■ **WORK REQUEST**
Say, as a bare number, how many lines of the listing contain "leaves".

■ **RECORDS FOR THE TASK**

Lemma unlock_frees_page_with_holders_witness :
  let rd := mkRequest 1 7 0 R_LOCK in
  exists tbl p, reachable tbl /\ lock_holder p = ["n1"; "n2"] /\
  exists tbl1 tbl2 p2,
    check_lock_request "n1" (mkRequest 1 7 0 UNLOCK) tbl =
      Done (2, mkReply 1 7 UNLOCK_SUCCESS, tbl1) /\
    check_lock_request "n3" (mkRequest 1 7 0 W_LOCK) tbl1 =
      Done (1, mkReply 1 7 LOCK_SUCCESS, tbl2) /\
    tbl2 !! hash_key (cal_fold 1 7) = Some p2 /\ lock_type p2 = W_LOCK /\
    lock_holder p2 = filter (fun h => h <> "n1") (lock_holder p) ++ ["n3"].
Proof.
  intros rd.
  pose (tbl1 := insert_page_lock_t "n1" rd ∅).
  pose (p2 := mkPageLock (cal_fold 1 7) 1 7 0 R_LOCK ["n1"; "n2"] []).
  pose (tbl2 := <[hash_key (cal_fold 1 7) := p2]> tbl1).
  assert (S1 : step ∅ "n1" rd LOCK_SUCCESS tbl1).
  { apply (step_request _ _ _ 0 (mkReply 1 7 LOCK_SUCCESS)). reflexivity. }
  assert (S2 : step tbl1 "n2" rd LOCK_SUCCESS tbl2).
  { apply (step_request _ _ _ 1 (mkReply 1 7 LOCK_SUCCESS)). vm_compute. reflexivity. }
  exists tbl2, p2.
  assert (Hr : reachable tbl2) by (eapply reach_step; [eapply reach_step; [apply reach_init|exact S1]|exact S2]).
  split; [exact Hr|]. split; [reflexivity|].
  apply (unlock_frees_page_with_holders tbl2 _ p2 "n1" "n3" 1 7 0 0 Hr eq_refl).
  vm_compute. reflexivity.
Defined.

(** A refused request leaves no trace: in every reachable table no entry
    has a waiter, so a [LOCK_FAIL] answer leaves the table unchanged and a
    later unlock can hand the page to nobody. *)
Theorem refused_request_is_forgotten tbl asker rq tbl' :
  reachable tbl -> step tbl asker rq LOCK_FAIL tbl' ->
  tbl' = tbl /\ (forall k p, tbl' !! k = Some p -> wait_list p = []).
Proof.
  intros Hr Hs. pose proof Hs as Hs'. apply step_inv in Hs as (p & -> & Hc).
  inversion Hc as [| | |q Hq ??? Heq]; subst.
  assert (Hw : wait_list q = []) by (eapply reachable_no_waiters; eauto).
  assert (Hsame : update_fail_page_lock_t asker rq q = q).
  { unfold update_fail_page_lock_t. rewrite Hw. destruct q; simpl in *. by subst. }
  split.
  - rewrite Hsame. by apply insert_id.
  - intros k e He. eapply reachable_no_waiters; [|exact He].
    eapply reach_step; eauto.
Qed.

Lemma refused_request_is_forgotten_witness :
  let rq := mkRequest 1 7 0 W_LOCK in
  let tbl := insert_page_lock_t "n1" rq ∅ in
  tbl = tbl /\ (forall k p, tbl !! k = Some p -> wait_list p = []).
Proof.
  intros rq tbl.
  assert (S1 : step ∅ "n1" rq LOCK_SUCCESS tbl).
  { apply (step_request _ _ _ 0 (mkReply 1 7 LOCK_SUCCESS)). reflexivity. }
  assert (S2 : step tbl "n2" rq LOCK_FAIL tbl).
  { apply (step_request _ _ _ (-1) (mkReply 1 7 LOCK_FAIL)). vm_compute. reflexivity. }
  exact (refused_request_is_forgotten tbl "n2" rq tbl
           (reach_step _ _ _ _ _ reach_init S1) S2).
Defined.

(** The version number of a page changes exactly when a write lock is
    granted on a page that already has an entry, and then by one (modulo
    2^64); unlocks, reads and refusals keep it, and other pages keep theirs. *)
Theorem version_counts_granted_writes tbl asker rq t tbl' p :
  step tbl asker rq t tbl' -> entry_of rq tbl = Some p ->
  (version_no <$> entry_of rq tbl') =
    Some (if decide (t = LOCK_SUCCESS /\ rq_lock_type rq = W_LOCK)
          then u64 (version_no p + 1) else version_no p) /\
  (forall k, k <> hash_key (cal_fold (rq_space_id rq) (rq_page_no rq)) ->
             tbl' !! k = tbl !! k).
Proof.
  intros Hs Hp. apply step_inv in Hs as (p' & -> & Hc). split.
  - unfold entry_of at 1. rewrite lookup_insert_eq. simpl. f_equal.
    by eapply check_cases_version.
  - intros k Hk. by rewrite lookup_insert_ne.
Qed.

Lemma version_counts_granted_writes_witness :
  let rq := mkRequest 1 7 0 W_LOCK in
  let free := mkPageLock (cal_fold 1 7) 1 7 4 UNLOCK [] [] in
  let tbl := {[hash_key (cal_fold 1 7) := free]} : lock_table in
  let tbl' := <[hash_key (cal_fold 1 7) := update_success_page_lock_t "n1" rq free]> tbl in
  (version_no <$> entry_of rq tbl') = Some 5 /\
  (forall k, k <> hash_key (cal_fold 1 7) -> tbl' !! k = tbl !! k).
Proof.
  intros rq free tbl tbl'.
  assert (S1 : step tbl "n1" rq LOCK_SUCCESS tbl').
  { apply (step_request _ _ _ 1 (mkReply 1 7 LOCK_SUCCESS)). vm_compute. reflexivity. }
  assert (Hp : entry_of rq tbl = Some free) by (vm_compute; reflexivity).
  exact (version_counts_granted_writes tbl "n1" rq LOCK_SUCCESS tbl' free S1 Hp).
Defined.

■ **TASK OUTPUT**
2